Many studies exclude loci that exhibit linkage disequilibrium (LD); however, high LD can signal reduced recombination around genomic features such as chromosome inversions or sex-determining regions. Chromosome inversions and sex-determining regions are often involved in adaptation, allowing for the inheritance of co-adapted gene complexes and for the resolution of sexually antagonistic selection through sex-specific partitioning of genetic variants. Genomic features such as these can escape detection when loci with LD are removed; in addition, failing to account for these features can introduce bias to analyses. We examined patterns of LD using network analysis to identify an overlapping chromosome inversion and sex-determining region in chum salmon. The signal of the inversion was strong enough to show up as false population substructure when the entire dataset was analyzed, while the effect of the sex-determining region on population structure was only obvious after restricting analysis to the sex chromosome. Understanding the extent and geographic distribution of inversions is now a critically important part of genetic analyses of natural populations.
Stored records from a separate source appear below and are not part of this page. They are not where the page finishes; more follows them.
Definition operation_from_wire (value : Z) : BResult FileOperation :=
  match stream.file_op_try_from value with
  | Some stream.FileOpGet => Ok Get
  | Some stream.FileOpPut => Ok Put
  | Some stream.FileOpList => Ok List
  | Some stream.FileOpStat => Ok Stat
  | Some stream.FileOpDelete => Ok Delete
  | Some stream.FileOpUnspecified | None => Err (ErrStream "unsupported file operation")
  end.

Record FileTransferRequest := mkRequest {
  operation : FileOperation;
  path : string;
  size : Z;
  overwrite : bool;
  range : option (Z * Z);
}.

#[export] Instance FileTransferRequest_eq_dec : EqDecision FileTransferRequest.
Proof. solve_decision. Defined.

Definition validate_range (range : option (Z * Z)) : BResult unit :=
  match range with
  | Some (start, end_) =>
      if start >? end_ then Err (ErrStream "file range start exceeds end") else Ok tt
  | None => Ok tt
  end.

Definition request_get (path : string) (range : option (Z * Z)) : BResult FileTransferRequest :=
  let? _ := validate_range range in Ok (mkRequest Get path 0 false range).
Definition request_put (path : string) (size : Z) (overwrite : bool) : FileTransferRequest :=
  mkRequest Put path size overwrite None.
Definition request_list (path : string) : FileTransferRequest := mkRequest List path 0 false None.
Definition request_stat (path : string) : FileTransferRequest := mkRequest Stat path 0 false None.
Definition request_delete (path : string) : FileTransferRequest :=
  mkRequest Delete path 0 false None.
Our results highlight the importance of analyzing and understanding patterns of LD in genomic dataset and the perils of excluding or ignoring loci exhibiting LD. Blindly excluding loci in LD would have prevented detection of the sex-determining region and chromosome inversion while failing to understand the genomic features leading to high-LD could have resulted in false interpretations of population structure.